TASK REQUIREMENTS: Only the lines from the top of the material through the line containing "forecast_resources P2 (main_analyzer" should be restated, each one exactly.
━━ DATASET RECORDS ━━
(** X20: the forecasts [main] computes do not reach its output: with two
    forecasters that both fit every department, the two runs print and
    perform the same and end the same way. *)
Theorem main_output_ignores_forecasts
    (rt : Runtime) (P1 P2 : Prophet) (console : Console) (draws : Draws)
    (forecasts1 forecasts2 : list (string * list ForecastPoint)) :
  forecast_resources P1 (main_analyzer draws) = Ok forecasts1 ->
  forecast_resources P2 (main_analyzer draws) = Ok forecasts2 ->
  run_script (main rt P1 console draws) = run_script (main rt P2 console draws).
Proof.
  intros H1 H2. rewrite !main_run. cbv zeta. now rewrite H1, H2.
Qed.

(** X21: when a fit fails, [main] ends with the exception of
    [forecast_resources] having printed only its two opening lines: the
    report, although built in full (service called, both files written,
    clock read), is not shown. *)
Theorem main_fit_failure_hides_the_report
    (rt : Runtime) (P : Prophet) (console : Console) (draws : Draws)
    (ai : json) (pct : num) (e : exn) :
  let self := main_analyzer draws in
  let text := summary_str rt (metrics_summary_of (df self)) in
  synthesized rt self text = Ok ai ->
  savings_percent ai = Ok pct ->
  forecast_resources P self = Raise e ->
  fst (run_script (main rt P console draws)) = Raise e /\
  printed (snd (run_script (main rt P console draws))) = opening_lines /\
  performed (snd (run_script (main rt P console draws))) =
    [ChatCompletionCreate (chat_request_of self text);
     HtmlWritten "utilization_by_dept.html" (util_by_dept_figure (df self));
     HtmlWritten "budget_trend.html" (budget_trend_figure (df self));
     ClockRead].
Proof.
  cbv zeta. intros Hai Hpct Hf.
  destruct (report_run_ok rt (main_analyzer draws) ai pct Hai Hpct)
    as [insights [Hrun _]].
  rewrite main_run. cbv zeta. rewrite Hrun, Hf. cbn [fst snd].
  split; [reflexivity|]. split; now shown.
Qed.

(** X22: when the decoded reply is an object without [priority_actions]
    (which [analyze_with_gpt] returns and the report accepts) and every
    fit succeeds, [main] prints the findings and the heading of the
    actions and then ends with [KeyError('priority_actions')]; when the
    field is [null], a number or a boolean it ends there with a
    [TypeError]. *)
Theorem main_without_priority_actions
    (rt : Runtime) (P : Prophet) (console : Console) (draws : Draws)
    (fields : list (string * json)) (pct : num)
    (forecasts : list (string * list ForecastPoint)) :
  let self := main_analyzer draws in
  let result := run_script (main rt P console draws) in
  synthesized rt self (summary_str rt (metrics_summary_of (df self))) =
    Ok (JObject fields) ->
  savings_percent (JObject fields) = Ok pct ->
  forecast_resources P self = Ok forecasts ->
  exists insights,
    fst (run (generate_insights_report rt self)) = Ok insights /\
    (dict_get fields "priority_actions" = None ->
       fst result = Raise (KeyError "priority_actions") /\
       printed (snd result) = opening_lines ++ findings_lines console insights) /\
    (forall v, dict_get fields "priority_actions" = Some v ->
       v = JNull \/ (exists b, v = JBool b) \/ (exists n, v = JInt n) \/
       (exists x, v = JFloat x) ->
       fst result = Raise TypeError /\
       printed (snd result) = opening_lines ++ findings_lines console insights).
Proof.
  cbv zeta. intros Hai Hpct Hf.
  destruct (main_run_reported rt P console draws _ pct forecasts Hai Hpct Hf)
    as [insights [tr [Hrun Hmain]]].
  exists insights. rewrite Hrun, Hmain. cbv zeta. cbn [getitem fst].
  split; [reflexivity|]. split.
  - intros ->. cbn [fst snd]. split; [reflexivity|now shown].
  - intros v -> Hv. destruct Hv as [->|[[b ->]|[[n ->]|[x ->]]]];
      cbn [iter fst snd]; (split; [reflexivity|now shown]).
Qed.

(* ================================================================== *)
(** * What [forecast_resources] hands to the forecaster *)




(* ================================================================== *)
(** * Runs on concrete inputs *)

Lemma demo_synthesized content day self text :
  synthesized (Demo.runtime content day) self text = JsonText.loads content.
Proof. reflexivity. Qed.

Lemma it_and_hr_it_rows :
  dept_rows Demo.it_rows "IT" = dept_rows Demo.two_departments "IT".
Proof. reflexivity. Qed.

Lemma anomalies_depend_on_own_department_witness :
  exists out1 out2,
    detect_anomalies Demo.it_rows = Ok out1 /\
    detect_anomalies Demo.two_departments = Ok out2 /\
    anomalies_for "IT" ResourceUtilization out1 =
    anomalies_for "IT" ResourceUtilization out2.
Proof.
  exact (anomalies_depend_on_own_department
           Demo.it_rows Demo.two_departments "IT" ResourceUtilization
           it_and_hr_it_rows).
Defined.

Lemma empty_reply_decoded : JsonText.loads "{}" = Ok (JObject []).
Proof. vm_compute. reflexivity. Qed.

Lemma report_fails_after_writing_files_witness :
  run (generate_insights_report (Demo.runtime "{}" Demo.day)
                                (Demo.analyzer Demo.it_rows)) =
  (Raise (KeyError "potential_savings"),
   [ChatCompletionCreate (chat_request_of (Demo.analyzer Demo.it_rows) "{...}");
    HtmlWritten "utilization_by_dept.html" (util_by_dept_figure Demo.it_rows);
    HtmlWritten "budget_trend.html" (budget_trend_figure Demo.it_rows)]).
Proof.
  destruct (report_fails_after_writing_files
              (Demo.runtime "{}" Demo.day) (Demo.analyzer Demo.it_rows)
              (JObject []) empty_reply_decoded) as [_ [Hkey _]].
  exact (Hkey [] eq_refl eq_refl).
Defined.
━━━
ANSWER FOR THIS EXERCISE:
(** X20: the forecasts [main] computes do not reach its output: with two
    forecasters that both fit every department, the two runs print and
    perform the same and end the same way. *)
Theorem main_output_ignores_forecasts
    (rt : Runtime) (P1 P2 : Prophet) (console : Console) (draws : Draws)
    (forecasts1 forecasts2 : list (string * list ForecastPoint)) :
  forecast_resources P1 (main_analyzer draws) = Ok forecasts1 ->
  forecast_resources P2 (main_analyzer draws) = Ok forecasts2 ->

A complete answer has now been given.